* [THE PROBLEM] Could you restate every line of the data word for word?

Start of SOURCE MATERIAL

(** The wait under way, and the step when it is over. *)
Definition waiting n d : Prop := pt d = PC_DISCOVER /\ ticks d = backoff n /\ interval (d_timer d) = backoff n.
Lemma discover_waiting n d s : ticks d = backoff n -> waiting n (discover_loop d s).1.
Proof.
  intros Ht. split; [done|]. split; [done|]. unfold discover_loop, arm. cbn. rewrite Ht.
  pose proof (backoff_range n). apply s32_small. lia.
Qed.
Lemma timeout_step n d s : waiting n d -> newdata s = false -> expired d s = true ->
  exists d1, ticks d1 = backoff (S n) /\
  handle_dhcp d s = discover_loop d1 (if bool_decide (n = 2%nat) then dhcpc_autoip_start s else s).
Proof.
  intros (Hpc & Ht & _) Hn He. unfold handle_dhcp. rewrite Hpc, Hn, He. cbn [andb]. rewrite Ht, backoff_4.
  eexists. split; [|reflexivity]. rewrite backoff_next. pose proof (backoff_range n).
  case_match; [|done]. cbn. rewrite Ht. apply w32_small. unfold u32. lia.
Qed.
Lemma unanswered_waiting n d : unanswered n d -> waiting n d.
Proof.
  induction 1 as [d s|n d s _ IH Hn He]; [by apply discover_waiting|].
  destruct (timeout_step n d s IH Hn He) as (d1 & Ht & ->). by apply discover_waiting.
Qed.

(** C37: without an answer the client asks again and again: the waits double from
    1 s to 64 s and stay there, each timeout sends a new DISCOVER, and
    link-local configuration is started at the third one (7 s) and at no
    other. *)
Theorem dhcp_backoff n d s : unanswered n d -> newdata s = false -> expired d s = true ->
  pt d = PC_DISCOVER /\ interval (d_timer d) = 1000 * 2 ^ Z.of_nat (Nat.min n 6) /\
  exists d', handle_dhcp d s = (d', send_discover d' (if bool_decide (n = 2%nat) then dhcpc_autoip_start s else s)).
Proof.
  intros Hu Hn He. pose proof (unanswered_waiting n d Hu) as Hw.
  destruct (timeout_step n d s Hw Hn He) as (d1 & _ & Hs). destruct Hw as (Hpc & _ & Hi).
  split; [done|]. split; [done|]. rewrite Hs.
  set (s1 := if bool_decide _ then _ else s). exists (discover_loop d1 s1).1.
  unfold discover_loop. cbv zeta. cbn [fst]. f_equal.
Qed.
End exchange.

End of SOURCE MATERIAL

* [EXERCISE RESPONSE]
(** The wait under way, and the step when it is over. *)
Definition waiting n d : Prop := pt d = PC_DISCOVER /\ ticks d = backoff n /\ interval (d_timer d) = backoff n.
Lemma discover_waiting n d s : ticks d = backoff n -> waiting n (discover_loop d s).1.
Proof.
  intros Ht. split; [done|]. split; [done|]. unfold discover_loop, arm. cbn. rewrite Ht.
  pose proof (backoff_range n). apply s32_small. lia.
Qed.
Lemma timeout_step n d s : waiting n d -> newdata s = false -> expired d s = true ->
  exists d1, ticks d1 = backoff (S n) /\
  handle_dhcp d s = discover_loop d1 (if bool_decide (n = 2%nat) then dhcpc_autoip_start s else s).
Proof.
  intros (Hpc & Ht & _) Hn He. unfold handle_dhcp. rewrite Hpc, Hn, He. cbn [andb]. rewrite Ht, backoff_4.
  eexists. split; [|reflexivity]. rewrite backoff_next. pose proof (backoff_range n).
  case_match; [|done]. cbn. rewrite Ht. apply w32_small. unfold u32. lia.
Qed.
Lemma unanswered_waiting n d : unanswered n d -> waiting n d.
Proof.
  induction 1 as [d s|n d s _ IH Hn He]; [by apply discover_waiting|].
  destruct (timeout_step n d s IH Hn He) as (d1 & Ht & ->). by apply discover_waiting.
Qed.

(** C37: without an answer the client asks again and again: the waits double from
    1 s to 64 s and stay there, each timeout sends a new DISCOVER, and
    link-local configuration is started at the third one (7 s) and at no
    other. *)
Theorem dhcp_backoff n d s : unanswered n d -> newdata s = false -> expired d s = true ->
  pt d = PC_DISCOVER /\ interval (d_timer d) = 1000 * 2 ^ Z.of_nat (Nat.min n 6) /\
  exists d', handle_dhcp d s = (d', send_discover d' (if bool_decide (n = 2%nat) then dhcpc_autoip_start s else s)).
Proof.
  intros Hu Hn He. pose proof (unanswered_waiting n d Hu) as Hw.
  destruct (timeout_step n d s Hw Hn He) as (d1 & _ & Hs). destruct Hw as (Hpc & _ & Hi).
  split; [done|]. split; [done|]. rewrite Hs.
  set (s1 := if bool_decide _ then _ else s). exists (discover_loop d1 s1).1.
  unfold discover_loop. cbv zeta. cbn [fst]. f_equal.
Qed.
End exchange.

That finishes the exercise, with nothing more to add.